§ **WHAT IS BEING ASKED**
Within the data that follows, set down exactly the lines from the one containing "lazymatch goal with" through the one containing "Lemma grown_text : Forall2", both ends included.
(EXTRACTED ENTRIES)
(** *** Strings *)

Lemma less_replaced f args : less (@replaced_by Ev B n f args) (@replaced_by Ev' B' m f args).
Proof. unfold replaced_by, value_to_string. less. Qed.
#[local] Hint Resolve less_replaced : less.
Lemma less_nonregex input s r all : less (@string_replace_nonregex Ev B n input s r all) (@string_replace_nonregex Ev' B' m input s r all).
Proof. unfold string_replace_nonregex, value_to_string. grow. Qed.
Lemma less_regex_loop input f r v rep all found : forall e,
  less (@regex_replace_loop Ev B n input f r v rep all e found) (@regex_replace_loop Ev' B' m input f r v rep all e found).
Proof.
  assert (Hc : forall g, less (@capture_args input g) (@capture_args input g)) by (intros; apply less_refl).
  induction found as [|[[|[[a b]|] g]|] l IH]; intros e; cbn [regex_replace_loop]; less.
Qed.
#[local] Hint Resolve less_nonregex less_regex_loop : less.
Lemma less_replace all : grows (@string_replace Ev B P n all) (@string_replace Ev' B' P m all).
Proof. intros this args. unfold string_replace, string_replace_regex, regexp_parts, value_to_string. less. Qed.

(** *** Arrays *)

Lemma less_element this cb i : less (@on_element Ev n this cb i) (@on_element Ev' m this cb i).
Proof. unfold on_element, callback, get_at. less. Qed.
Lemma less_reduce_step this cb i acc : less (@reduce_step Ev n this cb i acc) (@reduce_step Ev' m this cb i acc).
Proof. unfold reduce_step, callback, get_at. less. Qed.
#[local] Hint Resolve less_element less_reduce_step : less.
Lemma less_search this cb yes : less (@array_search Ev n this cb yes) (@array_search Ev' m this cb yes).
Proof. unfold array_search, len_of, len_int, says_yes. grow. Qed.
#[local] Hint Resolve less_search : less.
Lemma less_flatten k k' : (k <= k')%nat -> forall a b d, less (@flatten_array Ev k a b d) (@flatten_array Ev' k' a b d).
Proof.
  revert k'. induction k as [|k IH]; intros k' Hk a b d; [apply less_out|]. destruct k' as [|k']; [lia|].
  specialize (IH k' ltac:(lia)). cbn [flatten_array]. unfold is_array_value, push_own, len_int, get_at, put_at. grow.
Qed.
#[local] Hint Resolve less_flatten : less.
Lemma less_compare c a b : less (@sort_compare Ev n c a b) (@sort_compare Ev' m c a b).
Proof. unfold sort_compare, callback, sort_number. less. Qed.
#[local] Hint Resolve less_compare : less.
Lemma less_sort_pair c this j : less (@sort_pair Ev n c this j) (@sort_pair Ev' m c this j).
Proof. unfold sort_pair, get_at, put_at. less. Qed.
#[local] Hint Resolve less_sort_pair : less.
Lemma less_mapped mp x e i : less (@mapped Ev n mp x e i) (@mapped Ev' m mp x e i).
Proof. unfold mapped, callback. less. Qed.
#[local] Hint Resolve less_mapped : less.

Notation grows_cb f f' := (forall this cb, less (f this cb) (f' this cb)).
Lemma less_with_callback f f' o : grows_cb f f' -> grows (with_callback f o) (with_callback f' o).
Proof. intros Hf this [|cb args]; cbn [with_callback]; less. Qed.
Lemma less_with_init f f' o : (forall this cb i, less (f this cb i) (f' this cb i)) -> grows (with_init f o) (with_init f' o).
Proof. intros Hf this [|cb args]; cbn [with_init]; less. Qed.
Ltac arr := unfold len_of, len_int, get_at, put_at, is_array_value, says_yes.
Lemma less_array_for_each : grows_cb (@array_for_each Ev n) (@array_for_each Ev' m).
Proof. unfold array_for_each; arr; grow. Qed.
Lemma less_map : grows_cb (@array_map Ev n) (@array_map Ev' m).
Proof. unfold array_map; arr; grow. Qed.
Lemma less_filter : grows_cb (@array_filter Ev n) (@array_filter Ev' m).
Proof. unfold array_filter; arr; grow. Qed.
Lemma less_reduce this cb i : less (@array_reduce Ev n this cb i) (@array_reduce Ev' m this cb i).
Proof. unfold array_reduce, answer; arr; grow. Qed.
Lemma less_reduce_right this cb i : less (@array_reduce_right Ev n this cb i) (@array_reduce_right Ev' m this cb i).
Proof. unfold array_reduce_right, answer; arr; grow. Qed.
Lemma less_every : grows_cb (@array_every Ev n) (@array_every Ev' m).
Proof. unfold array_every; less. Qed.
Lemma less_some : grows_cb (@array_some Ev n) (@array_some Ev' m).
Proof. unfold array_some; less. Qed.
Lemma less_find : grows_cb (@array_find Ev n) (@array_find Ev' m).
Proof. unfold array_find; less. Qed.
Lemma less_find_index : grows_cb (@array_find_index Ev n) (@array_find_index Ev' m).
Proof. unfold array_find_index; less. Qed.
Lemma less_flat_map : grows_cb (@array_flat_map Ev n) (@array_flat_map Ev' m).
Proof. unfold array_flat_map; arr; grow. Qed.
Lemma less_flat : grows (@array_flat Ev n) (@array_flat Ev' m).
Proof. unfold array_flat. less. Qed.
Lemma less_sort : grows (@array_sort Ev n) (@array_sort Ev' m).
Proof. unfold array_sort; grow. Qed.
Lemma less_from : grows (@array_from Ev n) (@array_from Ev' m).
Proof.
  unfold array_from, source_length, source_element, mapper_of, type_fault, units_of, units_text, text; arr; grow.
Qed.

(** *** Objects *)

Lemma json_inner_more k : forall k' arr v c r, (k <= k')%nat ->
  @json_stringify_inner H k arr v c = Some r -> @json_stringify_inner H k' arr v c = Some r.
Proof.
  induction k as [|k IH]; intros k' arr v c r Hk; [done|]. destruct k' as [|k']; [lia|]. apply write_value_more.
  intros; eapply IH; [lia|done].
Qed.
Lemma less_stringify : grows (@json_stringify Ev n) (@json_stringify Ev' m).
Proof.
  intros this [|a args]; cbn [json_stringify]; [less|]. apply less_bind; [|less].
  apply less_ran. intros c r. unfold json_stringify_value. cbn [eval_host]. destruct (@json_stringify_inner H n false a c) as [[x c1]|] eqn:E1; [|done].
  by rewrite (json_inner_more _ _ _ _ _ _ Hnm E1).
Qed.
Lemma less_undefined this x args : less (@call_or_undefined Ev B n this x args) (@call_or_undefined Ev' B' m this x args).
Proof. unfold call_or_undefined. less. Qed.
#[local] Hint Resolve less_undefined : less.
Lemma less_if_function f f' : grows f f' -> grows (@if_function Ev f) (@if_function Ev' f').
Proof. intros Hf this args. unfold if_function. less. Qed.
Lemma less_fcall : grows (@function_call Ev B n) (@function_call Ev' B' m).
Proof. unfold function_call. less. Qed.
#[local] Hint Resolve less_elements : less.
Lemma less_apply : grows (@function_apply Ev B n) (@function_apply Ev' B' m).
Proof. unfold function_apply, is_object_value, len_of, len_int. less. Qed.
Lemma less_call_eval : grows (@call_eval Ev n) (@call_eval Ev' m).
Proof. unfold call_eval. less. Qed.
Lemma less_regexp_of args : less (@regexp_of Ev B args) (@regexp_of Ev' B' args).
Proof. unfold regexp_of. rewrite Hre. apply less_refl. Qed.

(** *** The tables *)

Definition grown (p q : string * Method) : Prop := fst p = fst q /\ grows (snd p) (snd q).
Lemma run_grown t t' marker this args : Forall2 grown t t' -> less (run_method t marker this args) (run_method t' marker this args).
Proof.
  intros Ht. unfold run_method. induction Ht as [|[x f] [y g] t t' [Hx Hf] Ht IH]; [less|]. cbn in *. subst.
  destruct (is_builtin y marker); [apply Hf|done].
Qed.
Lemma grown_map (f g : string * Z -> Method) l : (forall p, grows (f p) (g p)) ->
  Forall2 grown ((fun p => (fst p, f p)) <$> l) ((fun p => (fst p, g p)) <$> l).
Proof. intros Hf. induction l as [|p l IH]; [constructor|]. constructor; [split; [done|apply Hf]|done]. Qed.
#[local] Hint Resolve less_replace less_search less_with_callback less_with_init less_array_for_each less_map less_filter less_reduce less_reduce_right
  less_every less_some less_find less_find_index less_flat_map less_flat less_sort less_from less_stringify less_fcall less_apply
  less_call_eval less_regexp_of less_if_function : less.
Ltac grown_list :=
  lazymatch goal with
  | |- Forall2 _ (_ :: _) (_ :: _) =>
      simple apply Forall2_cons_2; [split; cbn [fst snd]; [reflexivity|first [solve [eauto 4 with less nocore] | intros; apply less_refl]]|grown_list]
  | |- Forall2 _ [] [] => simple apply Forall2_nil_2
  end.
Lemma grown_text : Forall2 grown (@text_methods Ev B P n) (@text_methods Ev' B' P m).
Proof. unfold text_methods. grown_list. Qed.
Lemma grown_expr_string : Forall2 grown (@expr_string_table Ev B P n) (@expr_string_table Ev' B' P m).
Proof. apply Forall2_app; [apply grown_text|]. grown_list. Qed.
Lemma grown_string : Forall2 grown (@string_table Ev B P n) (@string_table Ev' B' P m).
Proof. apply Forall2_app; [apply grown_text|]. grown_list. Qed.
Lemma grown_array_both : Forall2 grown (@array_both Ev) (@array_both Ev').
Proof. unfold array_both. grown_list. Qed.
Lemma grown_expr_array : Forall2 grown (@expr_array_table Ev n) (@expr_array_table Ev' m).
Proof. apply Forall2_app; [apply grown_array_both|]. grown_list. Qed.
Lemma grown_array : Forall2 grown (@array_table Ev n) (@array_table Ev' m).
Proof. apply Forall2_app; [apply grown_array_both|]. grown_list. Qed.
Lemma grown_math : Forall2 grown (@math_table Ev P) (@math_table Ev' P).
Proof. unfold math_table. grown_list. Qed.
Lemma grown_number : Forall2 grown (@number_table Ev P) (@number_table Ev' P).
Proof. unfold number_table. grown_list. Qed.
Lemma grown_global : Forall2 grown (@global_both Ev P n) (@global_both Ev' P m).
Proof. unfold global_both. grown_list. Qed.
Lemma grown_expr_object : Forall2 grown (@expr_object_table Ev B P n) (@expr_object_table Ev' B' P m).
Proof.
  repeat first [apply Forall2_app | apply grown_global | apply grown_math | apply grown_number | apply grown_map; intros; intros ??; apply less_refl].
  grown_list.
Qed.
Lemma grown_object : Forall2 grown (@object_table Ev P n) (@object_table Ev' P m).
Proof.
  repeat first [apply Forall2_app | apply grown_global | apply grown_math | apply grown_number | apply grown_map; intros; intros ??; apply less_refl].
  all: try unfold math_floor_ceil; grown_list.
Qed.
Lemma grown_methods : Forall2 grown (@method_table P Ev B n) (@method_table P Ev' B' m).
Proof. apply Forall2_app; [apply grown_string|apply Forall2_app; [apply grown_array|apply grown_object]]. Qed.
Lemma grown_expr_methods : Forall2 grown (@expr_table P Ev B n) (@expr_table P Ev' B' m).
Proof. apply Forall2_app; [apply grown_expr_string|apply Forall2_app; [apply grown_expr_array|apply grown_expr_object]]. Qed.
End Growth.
(End EXTRACTED ENTRIES)
§ **OUTPUT**
  lazymatch goal with
  | |- Forall2 _ (_ :: _) (_ :: _) =>
      simple apply Forall2_cons_2; [split; cbn [fst snd]; [reflexivity|first [solve [eauto 4 with less nocore] | intros; apply less_refl]]|grown_list]
  | |- Forall2 _ [] [] => simple apply Forall2_nil_2
  end.
Lemma grown_text : Forall2 grown (@text_methods Ev B P n) (@text_methods Ev' B' P m).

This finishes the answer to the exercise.